Saved data entries

(* ===== verification/Response.v ===== *)
(** The response to one request (source/s3_meta_request.c): what the callbacks of the HTTP stream do with the
    headers and the body, what the response counts as, and whether the request is tried again.  A request that
    is tried again starts afresh (source/s3_request.c). *)

From Stdlib Require Import Init.Byte String.
From S2P Require Import Prelude AwsCommon ByteCursor HttpHeaders HttpMessage Checksums Listing Client.

(** [enum aws_s3_request_type] *)
Inductive s3_request_type :=
| REQUEST_UNKNOWN
| REQUEST_HEAD_OBJECT
| REQUEST_GET_OBJECT
| REQUEST_LIST_PARTS
| REQUEST_CREATE_MULTIPART_UPLOAD
| REQUEST_UPLOAD_PART
| REQUEST_ABORT_MULTIPART_UPLOAD
| REQUEST_COMPLETE_MULTIPART_UPLOAD
| REQUEST_UPLOAD_PART_COPY
| REQUEST_COPY_OBJECT
| REQUEST_PUT_OBJECT
| REQUEST_CREATE_SESSION.

#[export] Instance s3_request_type_eq_dec : EqDecision s3_request_type.
Proof. solve_decision. Defined.

(** The fields of a request, and of its meta request, that stay the same from attempt to attempt.
    [rq_part_number_1] tells that the tag is that of a GET of part number 1; [rq_ticket] is the size of the buffer that
    a ticket was reserved for. *)
Record sent_request := mkSentRequest {
  rq_type : s3_request_type;
  rq_part_number_1 : bool;
  rq_part_number : Z;
  rq_part_range_start : Z;
  rq_part_range_end : Z;
  rq_record_response_headers : bool;
  rq_ticket : option Z;
  rq_validate_response_checksum : bool;
  rq_response_checksum_algorithms : list checksum_algorithm;
}.

(** The part of [send_data] that a response fills, and the running checksums of the request.  The body is what
    [sums_received] of these has; [sd_body] is the space that its buffer has, without a bound if it grows. *)
Record send_data := mkSendData {
  sd_response_status : Z;
  sd_response_headers : option http_headers;
  sd_request_id : option (list byte);
  sd_amz_id_2 : option (list byte);
  sd_body : option (option Z);
  sd_sums : response_sums;
}.
#[export] Instance send_data_eta : Eta send_data := λ s,
  mkSendData (sd_response_status s) (sd_response_headers s) (sd_request_id s) (sd_amz_id_2 s) (sd_body s) (sd_sums s).

Definition no_sums : response_sums := mkSums None [] None [].
Definition no_send_data : send_data := mkSendData 0 None None None None no_sums.

Definition g_request_id_header_name : list byte := lit "x-amz-request-id".
Definition g_amz_id_2_header_name : list byte := lit "x-amz-id-2".
Definition g_content_range_header_name : list byte := lit "Content-Range".

Definition s_s3_meta_request_error_code_from_response_status (status : Z) : option aws_error :=
  if (status =? 200) || (status =? 206) || (status =? 204) then None
  else if (status =? 500) || (status =? 502) || (status =? 504) then Some AWS_ERROR_S3_INTERNAL_ERROR
  else if status =? 503 then Some AWS_ERROR_S3_SLOW_DOWN
  else Some AWS_ERROR_S3_INVALID_RESPONSE_STATUS.

Definition successful_response (status : Z) : bool :=
  bool_decide (s_s3_meta_request_error_code_from_response_status status = None).

Section response.
Context `{B : !AwsByteCursor} `{H : !AwsHttpHeaders} `{D : !AwsDigest} `{X : !AwsXml}.

Implicit Types (r : sent_request) (s : send_data).

(** * Headers *)

(** Names are compared exactly. *)
Fixpoint s_header_value_from_list (headers : http_headers) (name : list byte) : option (list byte) :=
  match headers with
  | [] => None
  | (n, v) :: headers => if bool_decide (n = name) then Some v else s_header_value_from_list headers name
  end.

(** The first algorithm in the list [l] that was asked for and whose header is there, with the header's value. *)
Fixpoint find_part_checksum r (l : list checksum_algorithm) (headers : http_headers) : option (checksum_algorithm * list byte) :=
  match l with
  | [] => None
  | a :: l =>
      if negb (bool_decide (a ∈ rq_response_checksum_algorithms r)) then find_part_checksum r l headers
      else match s_header_value_from_list headers (aws_get_http_header_name_from_checksum_algorithm a) with
           | Some v => Some (a, v)
           | None => find_part_checksum r l headers
           end
  end.

Definition s_get_part_response_headers_checksum_helper r (headers : http_headers) (sums : response_sums) : response_sums :=
  match find_part_checksum r s_checksum_algo_priority_list headers with
  | Some (a, v) =>
      let encoded_len := default 0 (aws_base64_compute_encoded_len (aws_get_digest_size_from_checksum_algorithm a)) in
      if Z.of_nat (length v) =? encoded_len
      then sums <| response_header_checksum := v |> <| request_running_sum := aws_checksum_new a |> else sums
  | None => sums
  end.

(** Whether a value of Content-Range is not what was asked for. *)
Definition check_content_range r (value : list byte) : option aws_error :=
  match aws_s3_parse_content_range_cursor value with
  | Failure e => Some e
  | Success (object_range_start, object_range_end, object_size) =>
      if rq_part_range_end r =? 0 then None
      else if negb (rq_part_range_start r =? object_range_start) then Some AWS_ERROR_S3_INVALID_CONTENT_RANGE_HEADER
      else if rq_part_range_end r =? object_range_end then None
      else if negb (rq_part_number_1 r) &&
              (negb (object_size =? object_range_end +[64] 1) || (rq_part_range_end r <? object_range_end))
      then Some AWS_ERROR_S3_INVALID_CONTENT_RANGE_HEADER
      else None
  end.

Definition record_id (id : option (list byte)) (header name value : list byte) : option (list byte) :=
  match id with None => if bool_decide (name = header) then Some value else None | _ => id end.

(** The loop over the headers. *)
Fixpoint record_headers r (successful : bool) (headers : http_headers) s : send_data * option aws_error :=
  match headers with
  | [] => (s, None)
  | (name, value) :: headers =>
      let s := s <| sd_request_id ::= λ id, record_id id g_request_id_header_name name value |>
                 <| sd_amz_id_2 ::= λ id, record_id id g_amz_id_2_header_name name value |> in
      let e := if bool_decide (name = g_content_range_header_name) && successful && bool_decide (rq_type r = REQUEST_GET_OBJECT)
               then check_content_range r value else None in
      match e with
      | Some e => (s, Some e)
      | None =>
          let s := if negb successful || rq_record_response_headers r
                   then s <| sd_response_headers ::= fmap (λ h, h ++ [(name, value)]) |> else s in
          record_headers r successful headers s
      end
  end.

(** [status] is what the stream tells. *)
Definition s_s3_meta_request_incoming_headers r (status : option Z) (headers : http_headers) s : send_data * option aws_error :=
  let s := match status with Some status => s <| sd_response_status := status |> | None => s end in
  let successful := successful_response (sd_response_status s) in
  let s := if successful && rq_validate_response_checksum r && bool_decide (rq_type r = REQUEST_GET_OBJECT)
           then s <| sd_sums ::= s_get_part_response_headers_checksum_helper r headers |> else s in
  let s := if negb successful || rq_record_response_headers r
           then s <| sd_response_headers ::= λ h, Some (default [] h) |> else s in
  record_headers r successful headers s.

(** [combinable] and [whole] are the fields of the meta request for the checksum of the whole object. *)
Definition s_s3_meta_request_headers_block_done r (main combinable : bool) (whole : option s3_checksum) s
    : send_data * option aws_error :=
  if negb main then (s, None)
  else
    let get := bool_decide (rq_type r = REQUEST_GET_OBJECT) in
    let ensured :=
      if rq_validate_response_checksum r && get && successful_response (sd_response_status s)
      then s_ensure_part_combine_sum combinable whole (rq_part_number r) (sd_sums s) else Success (sd_sums s) in
    match ensured with
    | Failure e => (s, Some e)
    | Success sums =>
        let s := s <| sd_sums := sums |> in
        if get && rq_part_number_1 r then
          let reserved_size := rq_part_range_end r -[64] rq_part_range_start r +[64] 1 in
          match aws_s3_parse_content_length_response_header
                  (aws_http_headers_get (default [] (sd_response_headers s)) (lit "Content-Length")) with
          | Success content_length =>
              (s, if reserved_size <? content_length
                  then Some AWS_ERROR_S3_INTERNAL_BUFFER_SIZE_MISMATCH_RETRYING_WITH_RANGE else None)
          | Failure _ => (s, None)
          end
        else (s, None)
    end.

(** * Body *)

(** The buffer of the body, once there is a piece of it. *)
Definition body_buffer r s : option Z :=
  match sd_body s with
  | Some b => b
  | None =>
      if successful_response (sd_response_status s) && bool_decide (rq_type r = REQUEST_GET_OBJECT) then rq_ticket r else None
  end.

(** What does not fit into a buffer of a fixed size is not appended. *)
Definition s_s3_meta_request_incoming_body r (data : list byte) s : send_data * option aws_error :=
  match incoming_body_sums (rq_validate_response_checksum r) (sd_sums s) data with
  | Failure e => (s, Some e)
  | Success sums =>
      let buffer := body_buffer r s in
      let s := s <| sd_body := Some buffer |> in
      match buffer with
      | Some capacity =>
          if capacity <? Z.of_nat (length (sums_received sums)) then (s, Some AWS_ERROR_SHORT_BUFFER)
          else (s <| sd_sums := sums |>, None)
      | None => (s <| sd_sums := sums |>, None)
      end
  end.

(** * The end of the stream *)

(** The checksums are compared and destroyed. *)
Definition s_s3_meta_request_stream_complete r (slots : list combine_slot) (error : option aws_error) s
    : send_data * bool * option aws_error * list combine_slot :=
  let validate := rq_validate_response_checksum r in
  let '(did_validate, error, slots) := stream_complete_sums validate (sd_sums s) (rq_part_number r) slots error in
  let s := if validate then s <| sd_sums ::= λ sums, mkSums None [] None (sums_received sums) |> else s in
  (s, did_validate, error, slots).

Definition s_should_check_for_error_despite_200_OK r : bool := negb (bool_decide (rq_type r = REQUEST_GET_OBJECT)).

Definition s_s3_meta_request_error_code_from_response r s : option aws_error :=
  let from_status := s_s3_meta_request_error_code_from_response_status (sd_response_status s) in
  let body := sums_received (sd_sums s) in
  let from_xml :=
    if (bool_decide (from_status ≠ None) || s_should_check_for_error_despite_200_OK r) && (0 <? Z.of_nat (length body))
    then aws_s3_crt_error_code_from_recoverable_server_error_code_string <$> aws_xml_get_body_at_path body [lit "Error"; lit "Code"]
    else None in
  match from_status, from_xml with
  | None, None => None
  | None, Some AWS_ERROR_UNKNOWN => Some AWS_ERROR_S3_NON_RECOVERABLE_ASYNC_ERROR
  | Some e, (None | Some AWS_ERROR_UNKNOWN) => Some e
  | _, Some e => Some e
  end.

(** The errors after which a request is not tried again. *)
Definition not_retried (e : aws_error) : bool :=
  bool_decide (e = AWS_ERROR_S3_INVALID_RESPONSE_STATUS) ||
  bool_decide (e = AWS_ERROR_S3_INTERNAL_BUFFER_SIZE_MISMATCH_RETRYING_WITH_RANGE) ||
  bool_decide (e = AWS_ERROR_S3_NON_RECOVERABLE_ASYNC_ERROR) || bool_decide (e = AWS_ERROR_S3_RESPONSE_CHECKSUM_MISMATCH).

(** [finishing] tells whether the meta request has a result. *)
Definition aws_s3_meta_request_send_request_finish_default r (finishing : bool) (error : option aws_error) s
    : option aws_error * finish_code :=
  let error := match error with Some e => Some e | None => s_s3_meta_request_error_code_from_response r s end in
  (error, match error with
          | None => FINISH_SUCCESS
          | Some e => if not_retried e || finishing then FINISH_FAILED else FINISH_RETRY
          end).

(** * Attempts *)

(** What an HTTP stream calls before it completes. *)
Inductive stream_event :=
| EvHeaders (status : option Z) (headers : http_headers)
| EvBlockDone (main combinable : bool) (whole : option s3_checksum)
| EvBody (data : list byte).

Definition stream_callback r (e : stream_event) s : send_data * option aws_error :=
  match e with
  | EvHeaders status headers => s_s3_meta_request_incoming_headers r status headers s
  | EvBlockDone main combinable whole => s_s3_meta_request_headers_block_done r main combinable whole s
  | EvBody data => s_s3_meta_request_incoming_body r data s
  end.

(** A callback that fails ends the stream with its error; [error] is how it ends otherwise. *)
Fixpoint stream_run r (events : list stream_event) (error : option aws_error) s : send_data * option aws_error :=
  match events with
  | [] => (s, error)
  | e :: events =>
      match stream_callback r e s with
      | (s, Some e) => (s, Some e)
      | (s, None) => stream_run r events error s
      end
  end.

Record attempt_outcome := mkOutcome {
  out_data : send_data;
  out_did_validate : bool;
  out_error : option aws_error;
  out_finish_code : finish_code;
  out_slots : list combine_slot;
}.

Definition attempt r (events : list stream_event) (error : option aws_error) (finishing : bool) (slots : list combine_slot) s
    : attempt_outcome :=
  let '(s, error) := stream_run r events error s in
  let '(s, did_validate, error, slots) := s_s3_meta_request_stream_complete r slots error s in
  let '(error, code) := aws_s3_meta_request_send_request_finish_default r finishing error s in
  mkOutcome s did_validate error code slots.

(** The running checksums are not part of the [send_data] that is cleared; the body is. *)
Definition aws_s3_request_clean_up_send_data s : send_data :=
  no_send_data <| sd_sums := sd_sums s <| sums_received := [] |> |>.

To do
From the entries above, restate word for word the lines from the line containing "let error := match" to the line containing "(** * Attempts *)", both ends included, and nothing more.

Result
  let error := match error with Some e => Some e | None => s_s3_meta_request_error_code_from_response r s end in
  (error, match error with
          | None => FINISH_SUCCESS
          | Some e => if not_retried e || finishing then FINISH_FAILED else FINISH_RETRY
          end).

(** * Attempts *)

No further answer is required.